» **TASK**: Return all lines below containing the word "strings".

-------

(** * qsub.py: job handles and the cohort monitor

    A shallow embedding of [src/qsub.py]: the regular expressions used by
    [Job.get_job] and [Job.get_status], the [job_state_key] table, the
    [Job] methods and [monitor_jobs], followed by the properties of the
    specification that concern them. *)

From Stdlib Require Import Ascii String List Arith Lia.
From stdpp Require Import base option list gmap strings.

Local Open Scope string_scope.
Local Open Scope list_scope.
Local Open Scope nat_scope.

(** ** The fragment of Python's [re] that the module uses

    The patterns of [get_job] and [get_status] are sequences of anchors,
    single characters, greedy stars over a character class and one capturing
    group [([a-zA-Z]+)]. A character is a code point below 256 of a [str] of
    Python 3 (the source is written for Python 2 and 3); [\s] and
    [str.split()] take as whitespace what [str.isspace] accepts: the
    characters 9 to 13, 28 to 32, 133 and 160. *)
Module PyRe.

Inductive cclass : Type :=
  | CDot                 (* .        : any character but a newline *)
  | CSpace               (* \s       *)
  | CAlpha               (* [a-zA-Z] *)
  | CChar (c : ascii).   (* a literal character *)

Inductive atom : Type :=
  | ABol                       (* ^ under re.MULTILINE *)
  | AEol                       (* $ under re.MULTILINE *)
  | AOne (k : cclass)          (* one character of the class *)
  | AStar (k : cclass)         (* k*, greedy *)
  | AGroupPlus (k : cclass).   (* (k+), greedy, capturing group 1 *)

Definition regex : Type := list atom.

Definition newline : ascii := ascii_of_nat 10.

Definition is_space (c : ascii) : bool :=
  let n := nat_of_ascii c in
  ((9 <=? n) && (n <=? 13)) || ((28 <=? n) && (n <=? 32))
  || (n =? 133) || (n =? 160).

Definition is_alpha (c : ascii) : bool :=
  let n := nat_of_ascii c in
  ((65 <=? n) && (n <=? 90)) || ((97 <=? n) && (n <=? 122)).

Definition cmatch (k : cclass) (c : ascii) : bool :=
  match k with
  | CDot => negb (Ascii.eqb c newline)
  | CSpace => is_space c
  | CAlpha => is_alpha c
  | CChar d => Ascii.eqb c d
  end.

(** [^] matches at the start of the text and after each newline; [$] at the
    end of the text and before each newline. [prev] is the character just
    before the current position. *)
Definition at_bol (prev : option ascii) : bool :=
  match prev with
  | None => true
  | Some c => Ascii.eqb c newline
  end.

Definition at_eol (s : list ascii) : bool :=
  match s with
  | [] => true
  | c :: _ => Ascii.eqb c newline
  end.

(** The outcome of a match: the number of characters consumed and the text
    of group 1, if the group took part. *)
Definition outcome : Type := nat * option (list ascii).

(** Greedy star: take one more character when possible, and give it back
    when the rest of the pattern then fails (backtracking). *)
Fixpoint star (k : cclass)
    (cont : option ascii -> list ascii -> nat -> option outcome)
    (prev : option ascii) (s : list ascii) (n : nat) : option outcome :=
  match s with
  | c :: s' =>
      if cmatch k c then
        match star k cont (Some c) s' (S n) with
        | Some r => Some r
        | None => cont prev s n
        end
      else cont prev s n
  | [] => cont prev s n
  end.

(** The same inside the capturing group: [acc] is the text captured so far. *)
Fixpoint star_cap (k : cclass)
    (cont : list ascii -> option ascii -> list ascii -> nat -> option outcome)
    (acc : list ascii) (prev : option ascii) (s : list ascii) (n : nat)
    : option outcome :=
  match s with
  | c :: s' =>
      if cmatch k c then
        match star_cap k cont (acc ++ [c]) (Some c) s' (S n) with
        | Some r => Some r
        | None => cont acc prev s n
        end
      else cont acc prev s n
  | [] => cont acc prev s n
  end.

(** Match [r] at the current position; [n] characters were consumed before. *)
Fixpoint rmatch (r : regex) (cap : option (list ascii))
    (prev : option ascii) (s : list ascii) (n : nat) {struct r}
    : option outcome :=
  match r with
  | [] => Some (n, cap)
  | ABol :: r' => if at_bol prev then rmatch r' cap prev s n else None
  | AEol :: r' => if at_eol s then rmatch r' cap prev s n else None
  | AOne k :: r' =>
      match s with
      | c :: s' => if cmatch k c then rmatch r' cap (Some c) s' (S n) else None
      | [] => None
      end
  | AStar k :: r' => star k (rmatch r' cap) prev s n
  | AGroupPlus k :: r' =>
      match s with
      | c :: s' =>
          if cmatch k c
          then star_cap k (fun acc => rmatch r' (Some acc)) [c] (Some c) s' (S n)
          else None
      | [] => None
      end
  end.

(** [re.search]: the match at the leftmost position that has one. *)
Fixpoint search_from (r : regex) (prev : option ascii) (s : list ascii)
    : option outcome :=
  match rmatch r None prev s 0 with
  | Some o => Some o
  | None =>
      match s with
      | c :: s' => search_from r (Some c) s'
      | [] => None
      end
  end.

Definition search (r : regex) (s : list ascii) : option outcome :=
  search_from r None s.

(** [re.findall] for a pattern without groups: the texts of the successive
    non-overlapping matches, left to right. [skip] counts the characters of
    the current match still to step over. The patterns of this module never
    match the empty text, so a match of length 0 is not recorded. *)
Fixpoint findall_from (r : regex) (prev : option ascii) (s : list ascii)
    (skip : nat) : list (list ascii) :=
  let here :=
    match skip with
    | 0 => rmatch r None prev s 0
    | S _ => None
    end in
  match here, s with
  | Some (S m, _), c :: s' => take (S m) s :: findall_from r (Some c) s' m
  | _, c :: s' => findall_from r (Some c) s' (pred skip)
  | _, [] => []
  end.

Definition findall (r : regex) (s : list ascii) : list (list ascii) :=
  findall_from r None s 0.

(** A text spliced into a pattern by [str.format], for a text without
    regular-expression metacharacters (scheduler identifiers are decimal). *)
Definition literal (s : list ascii) : regex :=
  map (fun c => AOne (CChar c)) s.

End PyRe.

(** ** [str] of a list of strings *)
Module PyStr.

Definition quote : ascii := "'"%char.
Definition dquote : ascii := ascii_of_nat 34.
Definition backslash : ascii := ascii_of_nat 92.

Definition hex_digit (n : nat) : ascii :=
  if n <? 10 then ascii_of_nat (48 + n) else ascii_of_nat (87 + n).

(** One character of [repr(s)] between quotes [q]: a character that is not
    printable ([str.isprintable]: below 32, from 127 to 160, and 173) is
    written as an escape. *)
Definition repr_char (q c : ascii) : list ascii :=
  let n := nat_of_ascii c in
  if Ascii.eqb c backslash || Ascii.eqb c q then [backslash; c]
  else if n =? 9 then [backslash; "t"%char]
  else if n =? 10 then [backslash; "n"%char]
  else if n =? 13 then [backslash; "r"%char]
  else if (n <? 32) || ((127 <=? n) && (n <=? 160)) || (n =? 173)
       then [backslash; "x"%char; hex_digit (n / 16); hex_digit (n mod 16)]
  else [c].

-------

» **ANSWER SPACE**:
From stdpp Require Import base option list gmap strings.
(** ** [str] of a list of strings *)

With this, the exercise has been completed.